Key Recommendations to Government:
- Prioritise new primary legislation to update the Communications Act 2003 and grant PSBs prominence which extends beyond the Electronic Programme Guide
- Unless PSBs do more to attract younger audiences, the core principle of universality that underpins their existence will be threatened. Recommend that changes be made to the regulatory structure to enable PSBs to innovate more rapidly and easily, and to be able to better compete online
- Come out with a strong alternative to the BBC licence fee that it can put to Parliament, or strongly support the current model for at least the next Charter period (2028 – 2038) and actively aid the BBC in driving down evasion
- Provide assurances that the issue of decriminalisation will not be used as a bargaining tool during the ongoing licence fee settlement negotiations with the BBC and S4C
- If budgets are going to continue to decline in real terms, the Government should review the expectations set for PSBs
To Public Service Broadcasters:
- Rather than waiting for the Government to help them, MPs recommend that PSBs help themselves by exploring options for collaboration on a single video on demand platform, and Ofcom should support PSBs in this endeavour.
The Report also identifies concerns about the decline in local and regional news provision both by ITV and the BBC and calls on Ofcom to review the quality and relevance of the local and regional news provision, to be reported on before the new BBC Charter negotiations begin.
The Report highlights a changing media landscape:
- Dramatic change in how we access and consume TV particularly in younger age groups
- On average, adults in the UK watch around 30 minutes of YouTube content every day
- Most popular streaming services and platforms owned by US corporations with PSBs small national players in global market
- Almost two thirds of UK households subscribe to a subscription on demand service
- Take up of subscription and online services has fractured TV viewer behaviour
- Covid-19 pandemic accelerated the already fast-paced growth in online viewing
Separately, Knight has called on BBC Director-General Tim Davie to provide updated figures on rates of licence fee evasion in the light of concerns that the numbers are significantly higher than those previously published.
BBC Annual reports identify a rise from just over 5 per cent ten years ago to the most recently published figures of between 6.5 per cent and 7.5 per cent. The BBC had not provided more precise figures to the Committee’s inquiry into Public Service Broadcasting, however it is noted the BBC had provided detailed information to Lord Botham regarding licence fee figures for those over 75.
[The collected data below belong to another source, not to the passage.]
#[export] Hint Resolve get_apply_button_footprint already_applied_footprint
  select_specific_resume_footprint select_any_resume_if_needed_footprint
  check_consents_if_needed_footprint
  fill_cover_letter_with_verification_footprint find_enabled_submit_footprint
  make_shot_footprint : footprint_exact.
#[export] Hint Resolve opens_submit_cycle_family opens_fill_attempt_family
  is_submit_click_family : pfamily.

(** Counting the events of a kind along a run: the rules of [at_most]; the
    bound is built up as the run is followed. *)
Ltac at_most_step :=
  lazymatch goal with
  | |- at_most _ _ (ret _) => apply at_most_ret
  | |- at_most _ _ (raise _) => apply at_most_raise
  | |- at_most _ _ (perform _) =>
      first [ apply at_most_perform_none; intros ?; reflexivity
            | apply at_most_perform ]
  | |- at_most _ _ (ask _) => apply at_most_ask; intros ?; reflexivity
  | |- at_most _ _ (bind _ _) => eapply at_most_bind; [|intros ?]
  | |- at_most _ _ (try_except _ _) => eapply at_most_try_except; [|intros ?]
  | |- at_most _ _ (if _ then _ else _) => eapply at_most_if
  | |- at_most _ _ (match _ with Some _ => _ | None => _ end) =>
      eapply at_most_option; [intros ?|]
  | |- at_most _ _ (for_each _ _) => eapply at_most_for_each; intros ?
  | |- at_most _ _ ((fun _ => _) _) => cbv beta
  | |- at_most _ _ (let _ := _ in _) => cbv zeta
  | |- at_most _ _ _ =>
      first
        [ solve [eauto with bounds]
        | eapply at_most_zero_of_footprint;
          [ solve [eauto with footprint_exact]
          | solve [eauto with pfamily]
          | reflexivity ] ]
  end.

Ltac at_most_auto :=
  eapply at_most_le; cycle 1; [repeat at_most_step | cbn; lia].

Section Bounds.
Context {Wd : World}.
Variable cfg : Config.

Lemma find_enabled_submit_opens_once :
  at_most 1 opens_submit_cycle find_enabled_submit.
Proof.
  unfold find_enabled_submit, submit_candidates, try_submit_candidate,
    is_visible.
  cbn [for_each]. at_most_auto.
Qed.

Lemma find_enabled_submit_no_click :
  at_most 0 is_submit_click find_enabled_submit.
Proof.
  unfold find_enabled_submit, submit_candidates, try_submit_candidate,
    is_visible.
  cbn [for_each]. at_most_auto.
Qed.

Hint Resolve find_enabled_submit_opens_once find_enabled_submit_no_click
  : bounds.

Lemma submit_cycle_opens_once :
  at_most 1 opens_submit_cycle submit_cycle.
Proof.
  unfold submit_cycle, click_and_verify, human_pause, human_pause_between.
  at_most_auto.
Qed.

Lemma submit_cycle_two_clicks :
  at_most 2 is_submit_click submit_cycle.
Proof.
  unfold submit_cycle, click_and_verify, human_pause, human_pause_between.
  at_most_auto.
Qed.

Hint Resolve submit_cycle_opens_once submit_cycle_two_clicks : bounds.

Lemma submission_three_cycles text :
  at_most 3 opens_submit_cycle (add_cover_letter_and_submit cfg text).
Proof.
  unfold add_cover_letter_and_submit, select_resume_and_submit, range.
  at_most_auto.
Qed.

Lemma submission_six_clicks text :
  at_most 6 is_submit_click (add_cover_letter_and_submit cfg text).
Proof.
  unfold add_cover_letter_and_submit, select_resume_and_submit, range.
  at_most_auto.
Qed.

Lemma fill_attempt_opens_once text :
  at_most 1 opens_fill_attempt (fill_attempt text).
Proof.
  unfold fill_attempt, textarea_selectors, try_textarea, write_and_read_back,
    is_visible, human_pause, human_pause_between.
  cbn [for_each]. at_most_auto.
Qed.

Lemma fill_attempt_three_writes text :
  at_most 3 is_fill (fill_attempt text).
Proof.
  unfold fill_attempt, textarea_selectors, try_textarea, write_and_read_back,
    is_visible, human_pause, human_pause_between.
  cbn [for_each]. at_most_auto.
Qed.

Hint Resolve fill_attempt_opens_once fill_attempt_three_writes : bounds.

Lemma fill_three_attempts text :
  at_most 3 opens_fill_attempt (fill_cover_letter_with_verification text).
Proof.
  unfold fill_cover_letter_with_verification, reveal_cover_letter, is_visible,
    human_pause, human_pause_between, range.
  cbn [for_each]. at_most_auto.
Qed.

Lemma fill_nine_writes text :
  at_most 9 is_fill (fill_cover_letter_with_verification text).
Proof.
  unfold fill_cover_letter_with_verification, reveal_cover_letter, is_visible,
    human_pause, human_pause_between, range.
  cbn [for_each]. at_most_auto.
Qed.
“We want the BBC to address real concerns about licence fee evasion – we’ve heard that current rates are significantly higher than the figures it has published to date,” advised Knight.
“When we asked for this information we were pointed to published annual reports that were nowhere near as detailed as what appears to have been sent to Lord Botham about the over-75s. We are left asking whether there is something to hide.”
“This matters because there is a real risk that the BBC licence fee funding model could become unsustainable as a result of evasion, a point flagged in our Report published today.”